Ce magistrat a rendu compte des plaidoiries dans le délibéré de la cour, composée de :
Mme Chantal IHUELLOU-LEVASSORT, présidente de chambre
Mme Carine TASMADJIAN, préisdente de chambre
Mme Sandrine BOURDIN, conseillère
Greffier : Mme Fatma DEVECI, lors des débats
ARRET :
— CONTRADICTOIRE
— prononcé
par mise à disposition de l’arrêt au greffe de la cour, les parties en ayant été préalablement avisées dans les conditions prévues au deuxième alinéa de l’article 450 du code de procédure civile.
— signé par Mme Chantal IHUELLOU-LEVASSORT, présidente de chambre et par Mme Fatma DEVECI, greffier à laquelle la minute de la décision a été remise par le magistrat signataire.
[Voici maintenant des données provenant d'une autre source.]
Lemma remove_insert key ev es : remove_node ev (insert_entry (lt := timer_lt) (key, ev) es) = remove_node ev es.
Proof.
  unfold remove_node. induction es as [|x es IH]; cbn [insert_entry List.filter snd]; [by rewrite Z.eqb_refl|].
  destruct (timer_lt _ _); cbn [List.filter snd]; [by rewrite Z.eqb_refl|]. by rewrite IH.
Qed.

Definition call_event (c : call) : Z := match c with Add ev _ => ev | Del ev => ev end.

(** Timers are set for later. *)
Definition call_later (c : call) : Prop := match c with Add _ ms => 0 < ms | Del _ => True end.

Lemma due_call st es c :
  call_ok st es c -> call_later c ->
  due (tm_now st) (call_step (tm_now st) c es) `sublist_of` due (tm_now st) es /\
  (call_event c ∉ map snd (due (tm_now st) es) -> due (tm_now st) (call_step (tm_now st) c es) = due (tm_now st) es).
Proof.
  destruct c as [ev ms|ev]; cbn [call_ok call_later call_event call_step].
  - intros [_ Hms] Hpos. destruct (reach_ahead (tm_now st) ms Hms) as [Hr Hm].
    assert (Hnew : is_due (tm_now st) (u64 (tm_now st + ms), ev) = false).
    { unfold is_due. cbn [fst]. apply Z.leb_gt. rewrite msec_diff_moment by done. lia. }
    destruct (key_of ev es) as [old|]; [|by rewrite due_insert]. destruct (Z.abs _ <? _); [done|].
    rewrite due_insert, due_remove by done. split; [apply remove_sublist|apply remove_none].
  - intros _ _. rewrite due_remove. split; [apply remove_sublist|apply remove_none].
Qed.

Lemma due_calls cs : forall st es,
  calls_ok st es cs -> Forall call_later cs ->
  let es' := foldl (fun es c => call_step (tm_now st) c es) es cs in
  due (tm_now st) es' `sublist_of` due (tm_now st) es /\
  (Forall (fun c => call_event c ∉ map snd (due (tm_now st) es)) cs -> due (tm_now st) es' = due (tm_now st) es).
Proof.
  induction cs as [|c cs IH]; intros st es Hc Hl; cbn [foldl calls_ok] in *; [done|]. destruct Hc as [Hc Hcs].
  apply Forall_cons in Hl as [Hl Hls]. destruct (due_call st es c Hc Hl) as [H1 H2]. destruct (IH st _ Hcs Hls) as [H3 H4].
  split; [by etrans|]. intros [Hn Hns]%Forall_cons. specialize (H2 Hn). rewrite H4; [done|]. by rewrite H2.
Qed.

(** ** Expiry *)

Section Expiry.
Context (handler : Z -> timers -> list call).
Hypothesis handler_ok : forall ev st es, timers_ok st es -> calls_ok st es (handler ev st) /\ Forall call_later (handler ev st).

Lemma expire_none fuel st es :
  timers_ok st es -> due (tm_now st) es = [] -> ngx_event_expire_timers handler (S fuel) st = Some ([], st).
Proof.
  intros H Hd. cbn [ngx_event_expire_timers]. destruct es as [|[k a] es]; [by rewrite (no_timer _ H)|].
  destruct (first_timer _ _ _ _ H) as (-> & -> & n & Eg & Hn). cbn [mbind option_bind]. rewrite Eg. cbn [mbind option_bind]. rewrite Hn.
  destruct (Z.ltb_spec 0 (msec_diff k (tm_now st))) as [Hlt|Hge]; [done|]. exfalso. revert Hd. unfold due. cbn [List.filter].
  unfold is_due at 1. cbn [fst]. by rewrite (proj2 (Z.leb_le _ _)).
Qed.

(** One event expires. *)
Lemma expire_one st k a es :
  timers_ok st ((k, a) :: es) -> msec_diff k (tm_now st) <= 0 ->
  exists st' es', tm_now st' = tm_now st /\ timers_ok st' es' /\
    (forall fuel, ngx_event_expire_timers handler (S fuel) st =
       '(fired, st) ← ngx_event_expire_timers handler fuel st'; Some (a :: fired, st)) /\
    due (tm_now st) es' `sublist_of` due (tm_now st) es /\
    ((forall ev st1, Forall (fun c => call_event c ∉ map snd (due (tm_now st) es)) (handler ev st1)) ->
     due (tm_now st) es' = due (tm_now st) es).
Proof.
  intros H Hk. destruct (ok_known _ _ H a) as [e He]; [cbn; set_solver +|].
  set (b := mk_event false true (ev_cancelable e)).
  destruct (delete_ok st _ a e b H ltac:(cbn; set_solver +) He eq_refl) as (t1 & E1 & H1).
  assert (Hrem : remove_node a ((k, a) :: es) = es).
  { apply (remove_split []). cbn [app]. pose proof (is_rbtree_nodup _ _ (ok_tree _ _ H)) as Hnd. by apply NoDup_cons in Hnd as [_ ?]. }
  rewrite Hrem in H1. set (st1 := set_event a b (set_tree t1 st)) in *.
  destruct (handler_ok a st1 es H1) as [Hc Hl]. destruct (calls_spec _ st1 es H1 Hc) as (st2 & E2 & H2 & Hs2).
  destruct (due_calls _ st1 es Hc Hl) as [Hd1 Hd2]. change (tm_now st1) with (tm_now st) in *.
  exists st2. eexists. split; [apply Hs2|]. split; [exact H2|]. split; [|split; [exact Hd1|]].
  - intros fuel. destruct (first_timer _ _ _ _ H) as (E3 & E4 & n & Eg & Hn). cbn [ngx_event_expire_timers].
    rewrite E3, E4. cbn [mbind option_bind]. rewrite Eg. cbn [mbind option_bind]. rewrite Hn, (proj2 (Z.ltb_ge _ _)) by lia.
    rewrite E1. cbn [mbind option_bind]. rewrite He. cbn [mbind option_bind]. fold b st1. by rewrite E2.
  - intros Hn. apply Hd2, Hn.
Qed.

Lemma expire_all n : forall st es,
  timers_ok st es -> (length (due (tm_now st) es) <= n)%nat ->
  exists fired st' es', ngx_event_expire_timers handler (S n) st = Some (fired, st') /\ tm_now st' = tm_now st /\
    timers_ok st' es' /\ due (tm_now st) es' = [] /\ fired `sublist_of` map snd (due (tm_now st) es) /\
    ((forall ev st1, Forall (fun c => call_event c ∉ map snd (due (tm_now st) es)) (handler ev st1)) ->
     fired = map snd (due (tm_now st) es)).
Proof.
  induction n as [|n IH]; intros st es H Hlen.
  - assert (Hd : due (tm_now st) es = []) by (destruct (due _ es); [done|cbn [length] in Hlen; lia]).
    exists [], st, es. rewrite (expire_none 0 st es H Hd), Hd. repeat (split; [done|]). done.
  - destruct es as [|[k a] es]; [exists [], st, []; rewrite (expire_none (S n) st [] H eq_refl); repeat (split; [done|]); done|].
    destruct (Z.ltb_spec 0 (msec_diff k (tm_now st))) as [Hlt|Hge].
    { pose proof (due_first _ _ _ _ H Hlt) as Hd. exists [], st, ((k, a) :: es). rewrite (expire_none (S n) st _ H Hd), Hd.
      repeat (split; [done|]). done. }
    assert (Hd : due (tm_now st) ((k, a) :: es) = (k, a) :: due (tm_now st) es).
    { unfold due at 1. cbn [List.filter]. unfold is_due at 1. cbn [fst]. by rewrite (proj2 (Z.leb_le _ _)). }
    rewrite Hd in Hlen |- *. cbn [length map snd] in Hlen |- *.
    destruct (expire_one st k a es H Hge) as (st1 & es1 & Hnow & H1 & E1 & Hs1 & Hs2).
    destruct (IH st1 es1 H1) as (fired & st' & es' & E2 & Hn2 & H2 & Hd2 & Hf & Hall).
    { rewrite Hnow. apply sublist_length in Hs1. lia. }
    rewrite Hnow in *. exists (a :: fired), st', es'. rewrite E1, E2. split; [done|]. split; [done|]. split; [done|]. split; [done|].
    split; [apply sublist_skip; etrans; [exact Hf|]; by apply sublist_map|].
    intros Hno. assert (Hno' : forall ev st0, Forall (fun c => call_event c ∉ map snd (due (tm_now st) es)) (handler ev st0)).
    { intros ev st0. eapply Forall_impl; [apply Hno|]. cbv beta. intros c Hc. set_solver + Hc. }
    rewrite (Hs2 Hno') in Hall. by rewrite Hall.
Qed.

End Expiry.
La cour statue sur l’appel régulièrement interjeté par Mme [Z] [T] à l’encontre du jugement rendu par le pôle social du tribunal judiciaire de Melun en date du 20 mai 2022 dans un litige l’opposant à la caisse primaire d’assurance maladie de Seine-et-Marne.
EXPOSE DU LITIGE
Les faits de la cause ont été exactement exposés dans la décision déférée à laquelle il est fait expressément référence à cet égard. Il suffit de rappeler que Mme [Z] [T] a été victime d’un accident de trajet le 2 juillet 2018, pris en charge au titre de la législation professionnelle par la caisse primaire d’assurance maladie de la Seine-et-Marne. Le 6 juillet 2018, elle a présenté un certificat de prolongation déclarant une dépression. Après avis défavorable du médecin conseil, la caisse lui a notifié un refus de prise en charge. Contestant ce refus, Mme [T] a sollicité la mise en oeuvre d’une expertise technique confiée au Dr [C] [S], lequel a confirmé l’absence de causalité entre l’accident et la nouvelle lésion déclarée. Mme [T] a alors saisi la commission de recours amiable de la caisse, laquelle n’a pas rendu de décision explicite. Puis, elle a alors saisi le pôle social du tribunal de Melun.
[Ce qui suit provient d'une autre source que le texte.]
(* ===== verification/Hash.v ===== *)
(** * Hash tables

    src/core/ngx_hash.c: the static tables of names (headers, variables, server
    names, types), whose buckets are packed one after another into a piece of
    memory.

    Memory is addressed by bytes: a byte is one of the bytes of a stored value, and
    a value is read where it was stored and not overwritten since.  A write outside
    the allocated region or a read of anything else is a fault ([None]).  [NULL] is
    0; the address that [ngx_palloc] returns is an argument. *)

From stdpp Require Import gmap.
From S2P Require Import Prelude HeaderLine.

(** ** Memory *)

(** The byte [pt_index] of the [pt_size] bytes of a value. *)
Record part : Type := mk_part { pt_value : Z; pt_size : nat; pt_index : nat }.

#[export] Instance part_eq_dec : EqDecision part.
Proof. solve_decision. Defined.

(** The region [[m_lo, m_hi)]. *)
Record memory : Type := mk_memory { m_lo : Z; m_hi : Z; m_cells : gmap Z part }.

Definition load (n : nat) (a : Z) (m : memory) : option Z :=
  p ← m_cells m !! a;
  if forallb (fun i => bool_decide (m_cells m !! (a + Z.of_nat i) = Some (mk_part (pt_value p) n i))) (seq 0 n)
  then Some (pt_value p) else None.

Fixpoint put_parts (v : Z) (n i : nat) (k : nat) (a : Z) (cells : gmap Z part) : gmap Z part :=
  match k with
  | O => cells
  | S k' => <[a + Z.of_nat i := mk_part v n i]> (put_parts v n (S i) k' a cells)
  end.

Definition store (n : nat) (a v : Z) (m : memory) : option memory :=
  if (m_lo m <=? a) && (a + Z.of_nat n <=? m_hi m)
  then Some (mk_memory (m_lo m) (m_hi m) (put_parts v n 0 n a (m_cells m))) else None.

Fixpoint store_bytes (a : Z) (l : list Z) (m : memory) : option memory :=
  match l with
  | [] => Some m
  | c :: l' => m ← store 1 a c m; store_bytes (a + 1) l' m
  end.

(** ** Data *)

(** [ngx_align(d, a)]; a pointer on this machine has 8 bytes. *)
Definition ngx_align (d a : Z) : Z := Z.land (d + (a - 1)) (Z.lnot (a - 1)).

(** [ngx_hash_key_t]; the data of a key that is left out are [NULL]. *)
Record hash_key : Type := mk_hash_key { hk_key : list Z; hk_null : bool; hk_hash : Z; hk_value : Z }.

(** [ngx_hash_t] *)
Record hash : Type := mk_hash { hs_buckets : list Z; hs_size : Z; hs_mem : memory }.

(** [ngx_hash_elt_t]: [value] at 0, [len] at 8, [name] at 10. *)
Definition NGX_HASH_ELT_SIZE (name : hash_key) : Z := 8 + ngx_align (Z.of_nat (length (hk_key name)) + 2) 8.

(** ** Search *)

Fixpoint name_is (name : list Z) (a : Z) (m : memory) : option bool :=
  match name with
  | [] => Some true
  | c :: name' => b ← load 1 a m; if c =? b then name_is name' (a + 1) m else Some false
  end.

Fixpoint find_loop (fuel : nat) (elt : Z) (name : list Z) (m : memory) : option Z :=
  match fuel with
  | O => None
  | S fuel' =>
      value ← load 8 elt m;
      if value =? 0 then Some 0
      else
        len ← load 2 (elt + 8) m;
        same ← (if Z.of_nat (length name) =? len then name_is name (elt + 10) m else Some false);
        if same : bool then Some value else find_loop fuel' (ngx_align (elt + 10 + len) 8) name m
  end.

(** An element has more than one byte. *)
Definition find_fuel (h : hash) : nat := S (size (m_cells (hs_mem h))).

Definition ngx_hash_find (h : hash) (key : Z) (name : list Z) : option Z :=
  elt ← hs_buckets h !! Z.to_nat (key mod hs_size h);
  if elt =? 0 then Some 0 else find_loop (find_fuel h) elt name (hs_mem h).

(** ** Construction *)

Definition bucket_of (size : Z) (n : hash_key) : nat := Z.to_nat (hk_hash n mod size).

(** [test[key] = (u_short) (test[key] + NGX_HASH_ELT_SIZE(&names[n]))] *)
Definition test_add (size : Z) (n : hash_key) (test : list Z) : option (list Z) :=
  old ← test !! bucket_of size n;
  Some (<[bucket_of size n := u16 (old + NGX_HASH_ELT_SIZE n)]> test).

(** Every name finds room in its bucket. *)
Fixpoint fits (bucket_size size : Z) (names : list hash_key) (test : list Z) : option bool :=
  match names with
  | [] => Some true
  | n :: names' =>
      if hk_null n then fits bucket_size size names' test
      else
        test ← test_add size n test;
        now ← test !! bucket_of size n;
        if u16 bucket_size <? now then Some false else fits bucket_size size names' test
  end.

(** The least size that will do. *)
Fixpoint search_size (turns : nat) (bucket_size size : Z) (names : list hash_key) : option (option Z) :=
  match turns with
  | O => Some None
  | S turns' =>
      ok ← fits bucket_size size names (replicate (Z.to_nat size) 0);
      if ok : bool then Some (Some size) else search_size turns' bucket_size (size + 1) names
  end.

Definition start_size (max_size bucket_size nelts : Z) : option Z :=
  let per := bucket_size / 16 in
  if per =? 0 then None
  else
    let start := nelts / per in
    let start := if start =? 0 then 1 else start in
    Some (if (10000 <? max_size) && negb (nelts =? 0) && (max_size / nelts <? 100) then max_size - 1000 else start).

Definition chosen_size (max_size bucket_size : Z) (names : list hash_key) : option Z :=
  start ← start_size max_size bucket_size (Z.of_nat (length names));
  found ← search_size (Z.to_nat (max_size - start + 1)) bucket_size start names;
  Some (default max_size found).

(** [test[i] = sizeof(void * )], then the sizes of the names. *)
Fixpoint count_sizes (size : Z) (names : list hash_key) (test : list Z) : option (list Z) :=
  match names with
  | [] => Some test
  | n :: names' => test ← (if hk_null n then Some test else test_add size n test); count_sizes size names' test
  end.

(** Full cache lines for each bucket that is not empty. *)
Definition round_size (cacheline t : Z) : Z := if t =? 8 then t else u16 (ngx_align t cacheline).

Definition total_size (test : list Z) : Z := foldr (fun t len => if t =? 8 then len else t + len) 0 test.

Fixpoint place_buckets (elts : Z) (test : list Z) : list Z :=
  match test with
  | [] => []
  | t :: test' => if t =? 8 then 0 :: place_buckets elts test' else elts :: place_buckets (elts + t) test'
  end.

(** One name into its bucket. *)
Definition put_elt (elt : Z) (n : hash_key) (m : memory) : option memory :=
  m ← store 8 elt (hk_value n) m;
  m ← store 2 (elt + 8) (u16 (Z.of_nat (length (hk_key n)))) m;
  store_bytes (elt + 10) (ngx_strlow (hk_key n)) m.

Fixpoint fill (size : Z) (buckets : list Z) (names : list hash_key) (test : list Z) (m : memory) : option (list Z * memory) :=
  match names with
  | [] => Some (test, m)
  | n :: names' =>
      if hk_null n then fill size buckets names' test m
      else
        b ← buckets !! bucket_of size n;
        t ← test !! bucket_of size n;
        m ← put_elt (b + t) n m;
        test ← test_add size n test;
        fill size buckets names' test m
  end.

(** [NULL] behind the last element of each bucket. *)
Fixpoint terminate (buckets test : list Z) (m : memory) : option memory :=
  match buckets, test with
  | b :: buckets', t :: test' =>
      m ← (if b =? 0 then Some m else store 8 (b + t) 0 m); terminate buckets' test' m
  | _, _ => Some m
  end.

(** [Some None] is [NGX_ERROR]; [elts] is what [ngx_palloc] returns. *)
Definition ngx_hash_init (max_size bucket_size cacheline elts : Z) (names : list hash_key) : option (option hash) :=
  if max_size =? 0 then Some None
  else if existsb (fun n => bucket_size <? NGX_HASH_ELT_SIZE n + 8) names then Some None
  else
    size ← chosen_size max_size (u64 (bucket_size - 8)) names;
    test ← count_sizes size names (replicate (Z.to_nat size) 8);
    let test := map (round_size cacheline) test in
    let len := total_size test in
    let m := mk_memory elts (elts + len + cacheline) ∅ in
    let elts := ngx_align elts cacheline in
    let buckets := place_buckets elts test in
    '(test, m) ← fill size buckets names (replicate (Z.to_nat size) 0) m;
    m ← terminate buckets test m;
    Some (Some (mk_hash buckets size m)).

(** Three names, one of them left out. *)
Definition sample_name (s : string) (null : bool) (v : Z) : hash_key :=
  mk_hash_key (bytes s) null (ngx_hash_key_lc (bytes s)) v.

Definition sample_names : list hash_key :=
  [sample_name "Host" false 11; sample_name "Accept" true 12; sample_name "User-Agent" false 13; sample_name "Cookie" false 14].

Definition lookup_sample (s : string) : option Z :=
  h ← ngx_hash_init 512 64 64 100010 sample_names;
  h ← h;
  ngx_hash_find h (ngx_hash_key (bytes s)) (bytes s).

Example hash_sample : map lookup_sample ["host"; "accept"; "user-agent"; "cookie"; "Host"; ""]%string =
  [Some 11; Some 0; Some 13; Some 14; Some 0; Some 0].
Proof. vm_compute. reflexivity. Qed.

(** The sizes of the buckets are kept in 16 bits. When no size of the table is good
    enough the bucket size is ignored, and then a bucket of more than 65535 bytes
    gets the memory of what is left modulo 65536: the names run over the end of it. *)
Definition many_names (n : nat) : list hash_key :=
  map (fun i => mk_hash_key [97 + i mod 26; 97 + i / 26 mod 26; 97 + i / 676] false 0 1) (seqZ 0 (Z.of_nat n)).

Example hash_bucket_overrun : ngx_hash_init 1 64 64 100000 (many_names 4096) = None /\
  (h ← ngx_hash_init 1 64 64 100000 (many_names 4000); h ← h; ngx_hash_find h 0 (bytes "aaa")) = Some 1.
Proof. vm_compute. split; reflexivity. Qed.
Par jugement rendu le 20 mai 2022, ce tribunal a :
— déclaré le recours recevable mais mal fondé,
— rejeté le recours de Mme [T],
— condamné Mme [T] aux dépens.
Le 23 juin 2022, Mme [T] a interjeté appel de ce jugement.
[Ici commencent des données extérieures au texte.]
Lemma rep_lookup key :
  lookup_loop (S (rb_fuel (rz_tree z))) (zone_order (req_data z) (ngx_crc32_short key) key) (rb_root (rz_tree z)) (rz_tree z) =
  Some (default 0 (fst <$> find_key key l)).
Proof. rewrite (index_lookup lex _ _ M _ _ (rr_index _ _ _ R)). by rewrite rep_find. Qed.

Lemma rep_addr_in a : (exists k, M !! k = Some a) -> a ∈ map fst l.
Proof. intros ([h s] & H). apply (rr_map _ _ _ R) in H as (_ & lr & Hin & _). by apply (list_elem_of_fmap_2 fst) in Hin. Qed.

(** A node that is used goes to the head of the queue. *)
Lemma rep_touch a lr : (a, lr) ∈ l ->
  exists q1 q2, ngx_queue_remove a (rz_queue z) = Some q1 /\ ngx_queue_insert_head (rz_head z) a q1 = Some q2 /\
    req_rep (set_req_queue q2 z) M ((a, lr) :: remove_addr a l).
Proof.
  intros Hin. pose proof rep_nodup_addrs as Hnd. pose proof (rr_ring _ _ _ R) as Hr.
  assert (HP : l ≡ₚ (a, lr) :: remove_addr a l).
  { apply list_elem_of_split in Hin as (l1 & l2 & El). rewrite El in Hnd |- *. rewrite remove_addr_split by done. symmetry. apply Permutation_middle. }
  assert (Hsplit : exists l1 l2, l = l1 ++ (a, lr) :: l2) by by apply list_elem_of_split.
  destruct Hsplit as (l1 & l2 & El). assert (Hrm : remove_addr a l = l1 ++ l2) by (rewrite El in Hnd |- *; by apply remove_addr_split).
  assert (Hn0 := proj1 Hr). rewrite El, map_app in Hr, Hn0. cbn [map fst] in Hr, Hn0.
  destruct (ring_remove _ _ _ _ _ Hr) as (q1 & E1 & Hr1). exists q1.
  destruct (ring_insert_head q1 (rz_head z) (map fst l1 ++ map fst l2) a Hr1) as (q2 & E2 & Hr2).
  { apply NoDup_cons in Hn0 as [Hh Hn0]. apply NoDup_app in Hn0 as (_ & Hd & Hn0). apply NoDup_cons in Hn0 as [Ha _].
    intros [->|[H|H]%elem_of_app]%elem_of_cons; [set_solver + Hh| |done]. apply (Hd a H), elem_of_cons. by left. }
  exists q2. split; [done|]. split; [done|]. destruct R as [R1 R2 R3 R4 R5]. constructor; cbn [set_req_queue rz_tree rz_head rz_queue rz_nodes].
  - exact R1.
  - intros h s b. rewrite R2. split; intros [-> (lr' & Hb & Hs)]; (split; [done|]); exists lr'; (split; [|done]); [by rewrite <-HP|by rewrite HP].
  - intros b lr'. rewrite R3. by rewrite <-HP.
  - rewrite Hrm. cbn [map fst]. by rewrite map_app.
  - by rewrite <-HP.
Qed.

(** A write to a node that keeps its key. *)
Definition write_list (a : Z) (lr' : req_node) (l : req_list) : req_list := map (fun e => if fst e =? a then (a, lr') else e) l.

Lemma write_addrs a lr' (l' : req_list) : map fst (write_list a lr' l') = map fst l'.
Proof.
  unfold write_list. rewrite map_map. apply map_ext. intros [b lr]. cbn [fst]. destruct (b =? a) eqn:E; cbn [fst]; [lia|done].
Qed.

Lemma write_in a lr' (l' : req_list) b x : a ∈ map fst l' ->
  (b, x) ∈ write_list a lr' l' <-> b = a /\ x = lr' \/ b <> a /\ (b, x) ∈ l'.
Proof.
  intros Ha. unfold write_list. rewrite list_elem_of_fmap. split.
  - intros ([c y] & E & Hin). cbn [fst] in E. destruct (c =? a) eqn:Ec; injection E as -> ->; [by left|right]. split; [lia|done].
  - intros [[-> ->]|[Hne Hin]].
    + apply list_elem_of_fmap in Ha as ([c y] & -> & Hin). exists (c, y). cbn [fst]. by rewrite Z.eqb_refl.
    + exists (b, x). cbn [fst]. by rewrite (proj2 (Z.eqb_neq b a)).
Qed.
Vu les conclusions développées par Mme [Z] [T] demandant de :
— infirmer le jugement rendu par le pôle social du tribunal judiciaire de Melun du 20 mai
2022 en ce qu’il l’a déclarée mal fondée et déboutée de ses demandes et l’a condamnée aux dépens,
— confirmer le jugement en ce qu’il a considéré recevable son recours,
Statuant à nouveau
— constater que l’accident du travail dont elle a été victime le 2 juillet 2018 résulte d’un événement soudain ayant occasiomié des lésions physiques et un retentissement psychologique,
— constater que la dépression nerveuse réactionnelle mentionnée sur l’arrêt du 6 juillet 2018
est en lien direct avec la survenance de l’accident du 2 juillet 2018,
— dire et juger que la présomption d’imputabilité n’a pas été renversée,
— constater l’absence d’état antérieur résultant d’un accident de la circulation survenu en 2000,
En conséquence :
— annuler la décision rendue le 6 septembre 2018 par la caisse qui a refusé la prise en charge de cette nouvelle lésion du 6 juillet 2018,
— ordonner une nouvelle expertise médicale,
— condanmer la caisse aux entiers dépens
Vu les conclusions soutenues par la caisse primaire d’assurance maladie de la Seine-et-Marne sollicitant de :
— confirmer le jugement du 20 mai 2022 en toutes ses dispositions,
En conséquence,
— débouter Mme [T] de l’ensemble de ses demandes.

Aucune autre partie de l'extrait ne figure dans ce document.